On January 19, 2019, most provisions of the revised Federal Policy for the Protection of Human Subjects, also known as the Common Rule, went into effect, including new requirements related to the informed consent process for clinical research studies. The Common Rule sets forth guidelines for the protection of human subjects involved in clinical research. The Common Rule was published in 1991 and adopted by 15 federal departments and agencies, including the Department of Health and Human Services (HHS). The Common Rule also sets forth processes for review of all human subjects research by an institutional review board (IRB). A revised Common Rule was published in the Federal Register on January 19, 2017, which set forth changes to many human subjects research requirements, including revisions and enhancements to the informed consent process. Although certain requirements were delayed following publication of the revised Common Rule, the majority of provisions went into effect on January 21, 2019, including the informed consent-related requirements.

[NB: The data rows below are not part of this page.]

(** X9. A page without table makes the ingestion fail in the cleaning:
    the empty table that the extraction returns for it is a table on
    which [clean_dataframe] raises [IndexError]. *)
Theorem clean_after_extract_without_table {element : Type}
    (find_all_table : string -> list element)
    (read_html : element -> option dataframe)
    (status_code : Z) (text sheet_url : string) :
  ((400 <=? status_code) && (status_code <? 600))%Z = false ->
  find_all_table text = [] ->
  Run.outcome (df <- extract_to_df find_all_table read_html
                       (Response status_code text) sheet_url ;;
               clean_dataframe df)%run = inl IndexError.
Proof.
  intros Hst Hnone. rewrite RunMore.outcome_bind.
  unfold extract_to_df. cbn. unfold raise_for_status. rewrite Hst. cbn.
  rewrite Hnone. reflexivity.
Qed.

Lemma clean_after_extract_without_table_witness :
  Run.outcome (df <- extract_to_df no_tables unreadable
                       (Response 200 "<html></html>") "https://docs.example/pubhtml" ;;
               clean_dataframe df)%run = inl IndexError.
Proof.
  apply (clean_after_extract_without_table no_tables unreadable); reflexivity.
Defined.

Lemma clean_dataframe_returns (df out : dataframe) :
  Run.outcome (clean_dataframe df) = inr out -> out = cleaned df.
Proof.
  rewrite clean_dataframe_outcome.
  destruct (rows _); [discriminate|]. destruct (columns _); [discriminate|].
  now intros [= <-].
Qed.

(** X10. Every column label of a cleaned table is a text without leading
    or trailing white space; no label is left missing. *)
Theorem cleaned_labels_are_stripped (df out : dataframe) :
  Run.outcome (clean_dataframe df) = inr out ->
  forallb stripped_text (columns out) = true.
Proof.
  intros ->%clean_dataframe_returns.
  unfold cleaned, strip_and_filter; cbn [columns].
  apply forallb_forall. intros c (c' & <- & _)%in_map_iff.
  cbn. apply String.eqb_eq, BroadcasterMore.strip_idempotent.
Qed.
(** * Tic-Tac-Toe: the game logic of [script.js], embedded and verified

    The script keeps five module-level variables ([gameActive],
    [currentPlayer], [gameState], [playerXScore], [playerOScore]) and
    writes to a handful of DOM elements.  Every handler runs to completion
    on one event, so a handler is a function from program state to program
    state.  The DOM elements the script writes to are part of that state:
    the status line, the nine cells, the board container and the two score
    fields. *)

From Stdlib Require Import ZArith NArith String Ascii DecimalString Bool.
From stdpp Require Import base list strings.

Local Open Scope string_scope.

(** ** JavaScript values the script handles *)

(** The result of [parseInt]: an integer or NaN. *)
Inductive JsNum : Type :=
| NaN : JsNum
| Int : Z → JsNum.

(** An array index in the sense of JavaScript: a non-negative integer.
    Any other number used as a key names an ordinary property, which an
    array read such as [gameState[k]] does not find. *)
Definition jsIndex (k : JsNum) : option nat :=
  match k with
  | NaN => None
  | Int z => if (0 <=? z)%Z then Some (Z.to_nat z) else None
  end.

(** Reading [arr[k]]: [None] stands for [undefined]. *)
Definition jsGet (arr : list string) (k : JsNum) : option string :=
  match jsIndex k with
  | Some n => arr !! n
  | None => None
  end.

(** Strict equality [===] between values that are strings or [undefined]. *)
Definition strictEq (x y : option string) : bool :=
  match x, y with
  | Some a, Some b => String.eqb a b
  | None, None => true
  | _, _ => false
  end.

(** [Array.prototype.includes] on an array of strings. *)
Definition includes (arr : list string) (v : string) : bool :=
  existsb (String.eqb v) arr.

(** [String.prototype.toLowerCase], on the ASCII letters. *)
Definition lowerAscii (c : ascii) : ascii :=
  let n := nat_of_ascii c in
  if (65 <=? n)%nat && (n <=? 90)%nat then ascii_of_nat (n + 32) else c.

Fixpoint toLowerCase (s : string) : string :=
  match s with
  | EmptyString => EmptyString
  | String c r => String (lowerAscii c) (toLowerCase r)
  end.

(** A number written into [textContent] is converted to its decimal
    string. *)
Definition numberToString (n : N) : string :=
  NilEmpty.string_of_uint (N.to_uint n).

(** ** The DOM as far as the script touches it *)

Record Element : Type := mkElement {
  textContent : string;
  classList : list string
}.

Definition setText (t : string) (e : Element) : Element :=
  mkElement t (classList e).

(** [classList.add]: a token list holds a token once. *)
Definition classAdd (tok : string) (e : Element) : Element :=
  mkElement (textContent e)
            (if includes (classList e) tok then classList e
             else classList e ++ [tok]).

(** [classList.remove] with several tokens. *)
Definition classRemove (toks : list string) (e : Element) : Element :=
  mkElement (textContent e)
            (filter (λ c, includes toks c = false) (classList e)).

(** [classList.toggle]. *)
Definition classToggle (tok : string) (e : Element) : Element :=
  if includes (classList e) tok then classRemove [tok] e else classAdd tok e.

Record Page : Type := mkPage {
  statusDisplay : Element;
  gameBoard : Element;
  cells : list Element;
  playerXScoreDisplay : Element;
  playerOScoreDisplay : Element
}.

(** ** Program state: the module variables and the page

    The two scores are JavaScript numbers that only ever grow by one from
    zero.  They are modelled by [N], and [++] by adding one, which is what
    the source computes for a score below 2^53; from 2^53 on a double no
    longer gains one by [++], so a statement about [updateScore] on an
    arbitrary state carries the bound [score < 2^53]. *)

Record Game : Type := mkGame {
  gameActive : bool;
  currentPlayer : string;
  gameState : list string;
  playerXScore : N;
  playerOScore : N;
  page : Page
}.

Definition withPage (f : Page → Page) (g : Game) : Game :=
  mkGame (gameActive g) (currentPlayer g) (gameState g)
         (playerXScore g) (playerOScore g) (f (page g)).

Definition withStatus (f : Element → Element) (p : Page) : Page :=
  mkPage (f (statusDisplay p)) (gameBoard p) (cells p)
         (playerXScoreDisplay p) (playerOScoreDisplay p).

Definition withBoard (f : Element → Element) (p : Page) : Page :=
  mkPage (statusDisplay p) (f (gameBoard p)) (cells p)
         (playerXScoreDisplay p) (playerOScoreDisplay p).

Definition withCells (f : list Element → list Element) (p : Page) : Page :=
  mkPage (statusDisplay p) (gameBoard p) (f (cells p))
         (playerXScoreDisplay p) (playerOScoreDisplay p).

Definition withXScoreDisplay (f : Element → Element) (p : Page) : Page :=
  mkPage (statusDisplay p) (gameBoard p) (cells p)
         (f (playerXScoreDisplay p)) (playerOScoreDisplay p).

Definition withOScoreDisplay (f : Element → Element) (p : Page) : Page :=
  mkPage (statusDisplay p) (gameBoard p) (cells p)
         (playerXScoreDisplay p) (f (playerOScoreDisplay p)).

(** ** Constants *)

(** The eight winning combinations, in the order of the source. *)
Definition winningConditions : list (nat * nat * nat) :=
  [ (0, 1, 2); (3, 4, 5); (6, 7, 8);
    (0, 3, 6); (1, 4, 7); (2, 5, 8);
    (0, 4, 8); (2, 4, 6) ].

Definition winMessage (g : Game) : string :=
  "Player " +:+ currentPlayer g +:+ " has won!".

Definition drawMessage : string := "Game ended in a draw!".

Definition currentPlayerTurn (g : Game) : string :=
  "It's " +:+ currentPlayer g +:+ "'s turn".

Definition emptyBoard : list string := [""; ""; ""; ""; ""; ""; ""; ""; ""].

(** ** Core game functions *)

Definition handleRestartGame (g : Game) : Game :=
  let g1 := mkGame true "X" emptyBoard
                   (playerXScore g) (playerOScore g) (page g) in
  let g2 := withPage (withStatus (setText (currentPlayerTurn g1))) g1 in
  let g3 := withPage (withCells
              (map (λ cell, classRemove ["x"; "o"; "winning-cell"]
                              (setText "" cell)))) g2 in
  withPage (withBoard (λ b, classAdd "turn-x" (classRemove ["turn-o"] b))) g3.

(** [handleCellPlayed] runs only behind the guard of [handleCellClick],
    where the read [gameState[clickedCellIndex]] returned the empty
    string, so the index is inside the array (lemma [guard_in_range]
    below) and the assignment overwrites an existing slot.  The clicked
    element is taken to be the cell of the page at that position. *)
Definition handleCellPlayed (n : nat) (g : Game) : Game :=
  let g1 := mkGame (gameActive g) (currentPlayer g)
                   (<[n := currentPlayer g]> (gameState g))
                   (playerXScore g) (playerOScore g) (page g) in
  withPage (withCells
    (alter (λ cell, classAdd (toLowerCase (currentPlayer g1))
                      (setText (currentPlayer g1) cell)) n)) g1.

Definition handlePlayerChange (g : Game) : Game :=
  let g1 := mkGame (gameActive g)
                   (if String.eqb (currentPlayer g) "X" then "O" else "X")
                   (gameState g) (playerXScore g) (playerOScore g) (page g) in
  let g2 := withPage (withStatus (setText (currentPlayerTurn g1))) g1 in
  withPage (withBoard (λ b, classToggle "turn-o" (classToggle "turn-x" b))) g2.

Definition updateScore (g : Game) : Game :=
  if String.eqb (currentPlayer g) "X" then
    let g1 := mkGame (gameActive g) (currentPlayer g) (gameState g)
                     (playerXScore g + 1) (playerOScore g) (page g) in
    withPage (withXScoreDisplay
                (setText (numberToString (playerXScore g1)))) g1
  else
    let g1 := mkGame (gameActive g) (currentPlayer g) (gameState g)
                     (playerXScore g) (playerOScore g + 1) (page g) in
    withPage (withOScoreDisplay
                (setText (numberToString (playerOScore g1)))) g1.

(** [winningLine.forEach(index => cells[index].classList.add(...))], on
    the cells of the page.  Where the page has no cell at [index],
    [cells[index]] is [undefined] and reading its [classList] throws a
    TypeError: the loop stops there and the cells visited before keep
    their class.  The second component tells whether the loop ran to its
    end ([true]) or threw ([false]). *)
Fixpoint highlightCells (winningLine : list nat) (cs : list Element)
  : list Element * bool :=
  match winningLine with
  | [] => (cs, true)
  | index :: rest =>
      match cs !! index with
      | Some _ =>
          highlightCells rest (alter (classAdd "winning-cell") index cs)
      | None => (cs, false)
      end
  end.

Definition highlightWinningCells (winningLine : list nat) (g : Game)
  : Game * bool :=
  let '(cs, returned) := highlightCells winningLine (cells (page g)) in
  (withPage (withCells (λ _, cs)) g, returned).

(** One pass of the [for] loop of [handleResultValidation] over the
    remaining conditions.  The result is the pair
    [(roundWon, winningLine)] the loop leaves behind. *)
Fixpoint checkConditions (gs : list string) (conds : list (nat * nat * nat))
  : bool * list nat :=
  match conds with
  | [] => (false, [])
  | (a, b, c) :: rest =>
      let posA := gs !! a in
      let posB := gs !! b in
      let posC := gs !! c in
      if strictEq posA (Some "") || strictEq posB (Some "")
         || strictEq posC (Some "")
      then checkConditions gs rest
      else if strictEq posA posB && strictEq posB posC
      then (true, [a; b; c])
      else checkConditions gs rest
  end.

Definition setInactive (g : Game) : Game :=
  mkGame false (currentPlayer g) (gameState g)
         (playerXScore g) (playerOScore g) (page g).
(** * Reviewer-data aggregation pipeline: a shallow embedding and its properties

    The development embeds the aggregation functions of the review-graph
    front end (graph_func.js, graph_3labelFunc.js, hwLabelChart.js and the
    main script) and proves the properties the specification states about
    them, followed by further properties of the code.

    Modelling conventions.
    - JavaScript integers that only ever hold counts, 0/1 flags and their
      weighted sums are [Z]; quotients of such numbers are exact rationals
      [Q] (binary rounding is not modelled: every quotient that occurs is a
      ratio of small integers).
    - The numeric [Label] field can hold any JavaScript number, so it uses
      [Js.Num]: the rationals extended with [NaN] and the two infinities.
    - Strings are ASCII strings; [trim] and [toUpperCase] are the ASCII
      restrictions of the built-ins.
    - A property access or method call that raises a [TypeError] in
      JavaScript is a [Throw] in the [result] monad.
    - Inputs are well-typed JSON data: [Reviewer], [Author] and
      [Feedback] are strings or missing, a flag is an integer, null or
      missing, and [Round] is an array of rounds or anything else.
    - An object used as a dictionary is a [gmap]: a key that is not an
      own property reads as undefined.  Homework keys are assumed not to
      name members of [Object.prototype]; the statistics keys of
      [calculateReviewerLabelAverages] cannot, being uppercased or the
      word "undefined".
    - Console output is not part of the model.
    - Where a statement depends on one of these conventions, it says so
      in a hypothesis: [binary_records] (0/1 flags, so that the sums of
      the code are exact), [exact_labels] (labels that add up exactly) and
      [plain_keys] (no selected key is missing from the data and inherited
      from [Object.prototype]). *)

From Stdlib Require Import ZArith QArith Qminmax Lqa String Ascii List Lia.
From Stdlib Require Import Permutation Sorted.
From stdpp Require Import base option list gmap strings.
(** * Marigold material pipeline ([marigold/albedo_pipeline.py]):
      a shallow embedding of [MaterialPipeline] and its properties.

    Numbers.  Python's [float] and NumPy's [float32] are IEEE-754 binary
    formats.  A finite float is a rational, and every operation returns the
    exact result rounded to nearest, ties to even, on [p] significant bits
    ([p = 53] for Python floats, [p = 24] for [float32]).  [Fl.round] is that
    rounding on [Q]; the exponent range is not bounded, so overflow and
    gradual underflow are outside the model.  It is used where the code
    turns floats into integers: the size of the resized image, the batch
    size and the rendered bytes.

    Tensors.  A tensor is a shape and a list of elements, each a rational,
    an infinity or a NaN.  What torch computes on tensors (the mean over
    the ensemble, the product and the quotient by the latent scale factor)
    is taken in exact arithmetic; the rounding of torch's kernels is not
    modelled.  The networks, the denoising loop and the resampling filters
    are parameters ([Runtime]).

    Effects.  A call runs in a state and error monad whose state holds
    torch's random generator and a log of the resizings and predictions
    done so far. *)

From Stdlib Require Import ZArith QArith Qround Qpower Qabs Qcanon.
From Stdlib Require Import List Bool Lia Lqa.
From Stdlib Require Import Strings.Byte.
Import ListNotations.

Local Open Scope Z_scope.

(* ================================================================== *)
(** ** Rounding to nearest on [p] bits *)

Module Fl.

Definition pow2 (e : Z) : Q := ((2 # 1) ^ e)%Q.

(** [ilog2 x] is the binade of a positive [x]:
    [2^(ilog2 x) <= x < 2^(ilog2 x + 1)]. *)
Definition ilog2 (x : Q) : Z :=
  let k := Z.log2 (Qnum x) - Z.log2 (Zpos (Qden x)) in
  if Qle_bool (pow2 k) x then k else k - 1.

(** Nearest integer, ties to the even one. *)
Definition rne (q : Q) : Z :=
  let f := Qfloor q in
  match (q - inject_Z f ?= 1 # 2)%Q with
  | Lt => f
  | Gt => f + 1
  | Eq => if Z.even f then f else f + 1
  end.

Definition round_pos (p : Z) (x : Q) : Q :=
  let e := ilog2 x - (p - 1) in
  (inject_Z (rne (x / pow2 e)) * pow2 e)%Q.

Definition round (p : Z) (x : Q) : Q :=
  Qred match Qnum x with
       | Z0 => 0%Q
       | Zpos _ => round_pos p x
       | Zneg _ => (- round_pos p (- x))%Q
       end.

(** Python [float] (binary64) and NumPy [float32]. *)
Definition f64 : Q -> Q := round 53.
Definition f32 : Q -> Q := round 24.

End Fl.

(* ================================================================== *)
(** ** Python and NumPy scalar operations *)

Module Py.
Import Fl.
Local Open Scope Q_scope.

(** [a / b] on two [int]s: the exact quotient, correctly rounded.  The
    callers rule out a zero divisor. *)
Definition truediv (a b : Z) : Q := f64 (inject_Z a / inject_Z b).

(** [a * x] and [a / x] with an [int] and a [float]: the [int] is
    converted first. *)
Definition mul_int_float (a : Z) (x : Q) : Q := f64 (f64 (inject_Z a) * x).
Definition div_int_float (a : Z) (x : Q) : Q := f64 (f64 (inject_Z a) / x).

(** [int(x)]: truncation towards zero. *)
Definition int (x : Q) : Z := if Qle_bool 0 x then Qfloor x else Qceiling x.

(** [math.ceil(x)]. *)
Definition ceil (x : Q) : Z := Qceiling x.

(** [min(x, y)] on floats: the first argument unless the second is smaller. *)
Definition min (x y : Q) : Q := if Qlt_le_dec y x then y else x.

End Py.

(* ================================================================== *)
(** ** Array elements, tensors and images *)

(** An element of a float array: not-a-number, an infinity or a finite
    value.  Finite values are canonical rationals, so that two arrays are
    equal exactly when their elements are the same numbers. *)
Inductive fval : Type :=
| NaN
| Inf (neg : bool)
| Fin (q : Qc).

Module FVal.
Local Open Scope Qc_scope.

(** IEEE [a <= b]: false as soon as one side is not a number. *)
Definition leb (a b : fval) : bool :=
  match a, b with
  | NaN, _ | _, NaN => false
  | Inf true, _ => true
  | _, Inf false => true
  | Inf false, _ => false
  | _, Inf true => false
  | Fin x, Fin y => Qle_bool x y
  end.

(** [torch.min] and [torch.max] of two elements; a NaN wins. *)
Definition min (a b : fval) : fval :=
  match a, b with
  | NaN, _ | _, NaN => NaN
  | _, _ => if leb a b then a else b
  end.

Definition max (a b : fval) : fval :=
  match a, b with
  | NaN, _ | _, NaN => NaN
  | _, _ => if leb a b then b else a
  end.

Definition add (a b : fval) : fval :=
  match a, b with
  | NaN, _ | _, NaN => NaN
  | Inf s, Inf s' => if Bool.eqb s s' then Inf s else NaN
  | Inf s, Fin _ | Fin _, Inf s => Inf s
  | Fin x, Fin y => Fin (x + y)
  end.

(** Sign of a finite constant: [Lt], [Eq] or [Gt] against zero. *)
Definition sign (c : Qc) : comparison := (c ?= 0).

Definition mul (a : fval) (c : Qc) : fval :=
  match a with
  | NaN => NaN
  | Inf s => match sign c with Gt => Inf s | Lt => Inf (negb s) | Eq => NaN end
  | Fin x => Fin (x * c)
  end.

Definition div (a : fval) (c : Qc) : fval :=
  match a with
  | NaN => NaN
  | Inf s => match sign c with Lt => Inf (negb s) | _ => Inf s end
  | Fin x =>
      match sign c with
      | Eq => match sign x with Gt => Inf false | Lt => Inf true | Eq => NaN end
      | _ => Fin (x / c)
      end
  end.

(** [torch.clip(x, lo, hi)] on one element. *)
Definition clip (lo hi : Qc) (a : fval) : fval := min (max a (Fin lo)) (Fin hi).

(** Conversion of an element to a format of [p] significant bits. *)
Definition cast (p : Z) (a : fval) : fval :=
  match a with
  | Fin x => Fin (Q2Qc (Fl.round p x))
  | _ => a
  end.

End FVal.

(** A tensor or array: its shape and its elements in row-major order. *)
Record Tensor : Type := { shape : list Z; data : list fval }.

(** A PIL image: its size and, pixel by pixel in row-major order, the
    three bytes that [convert("RGB")] gives. *)
Record Image : Type := {
  img_width : Z;
  img_height : Z;
  img_rgb : list (Byte.byte * Byte.byte * Byte.byte)
}.

(** An 8-bit image made by [Image.fromarray]. *)
Record ByteImage : Type := { bi_shape : list Z; bi_bytes : list Z }.

Inductive DType : Type := float16 | bfloat16 | float32 | float64.

Definition DType_eqb (a b : DType) : bool :=
  match a, b with
  | float16, float16 | bfloat16, bfloat16 | float32, float32 | float64, float64 => true
  | _, _ => false
  end.

(** Significant bits of each format. *)
Definition precision (d : DType) : Z :=
  match d with float16 => 11 | bfloat16 => 8 | float32 => 24 | float64 => 53 end.

Inductive exn : Type :=
| AssertionError | ZeroDivisionError | TypeError | RuntimeError | ValueError
| IndexError | Exception.

Inductive outcome (A : Type) : Type :=
| Ok (a : A)
| Raise (e : exn).
Arguments Ok {A} a.
Arguments Raise {A} e.

Module TensorOps.

Definition numel (sh : list Z) : Z := fold_right Z.mul 1 sh.

Definition ndim (t : Tensor) : Z := Z.of_nat (length (shape t)).

(** [t.squeeze(0)]: the leading dimension goes when it is 1. *)
Definition squeeze0 (t : Tensor) : Tensor :=
  match shape t with
  | 1 :: sh => {| shape := sh; data := data t |}
  | _ => t
  end.

(** [t.squeeze()]: every dimension of size 1 goes. *)
Definition squeeze (t : Tensor) : Tensor :=
  {| shape := filter (fun d => negb (d =? 1)) (shape t); data := data t |}.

New informed consent requirements
The revised Common Rule enhances the informed consent process by making it more transparent to subjects. The revised Common Rule added a requirement that the informed consent process allow the subject to be “provided with the information that a reasonable person would want to have in order to make an informed decision about whether to participate.” Specifically, the Common Rule now requires that the informed consent form “begin with a concise and focused presentation of key information that is most likely to assist a prospective subject or legally authorized representative in understanding the reasons why one might or might not want to participate in the research” and “present information in sufficient detail relating to the research.” The language used must be comprehensible and must facilitate the individual’s understanding of the reasons as to why one may want or not want to participate. According to HHS, to be understandable, the information must be “presented to subjects [...] in a language and at a level the subject can comprehend, including an explanation of scientific and medical terms.”
Although the precise level of detail to be described in the informed consent form will vary from study to study, the preamble to the revised 2018 Common Rule suggests the initial presentation of key information could include “a summary of relevant pieces of information that are explained in greater detail later in the consent form.” Specifically, the preamble suggests the following five elements currently required under 45 C.F.R. § 46.116(b) be included in the initial presentation of key information:
A statement that the project is research and participation is voluntary;
A summary of the research, including the purpose, expected duration of the subject’s participation, and procedures that are a part of the research;
The reasonably foreseeable risks or discomforts that may result;
The benefits that could reasonably be expected to result; and
If applicable, any alternative procedures or courses of treatment that might benefit the subject.
The revised Common Rule also requires that the informed consent form contain a statement regarding whether clinically relevant research results, including individual research results, will be disclosed to subjects and the conditions for such disclosure. For studies involving biospecimens, the informed consent form must disclose whether the study will involve whole genome sequencing. The informed consent form must also state whether biospecimens (even those for which identifiers are removed) may be used for commercial profit and, if so, whether the subject will share in that profit.
In terms of documentation of informed consent, the revised Common Rule added a waiver in relation to the signature requirement on an informed consent form if the subject is a member of a distinct cultural group or community in which signing forms is not the norm, the research involves no more than minimal risk, and there is an alternative method for documenting that consent was obtained.
Finally, the revised Common Rule requires that for clinical trials supported by the federal government, the informed consent form used to enroll subjects in the study must be publicly posted on a federal website established for such purpose, no later than 60 days from the last study visit for any subject. On August 28, 2018, the HHS Office for Human Research Protections (OHRP) announced two publicly available federal websites that will satisfy the consent form posting requirement at this time: ClinicalTrials.gov and a docket folder on Regulations.gov. OHRP also stated that it may identify additional federal websites that satisfy the posting requirement in the future.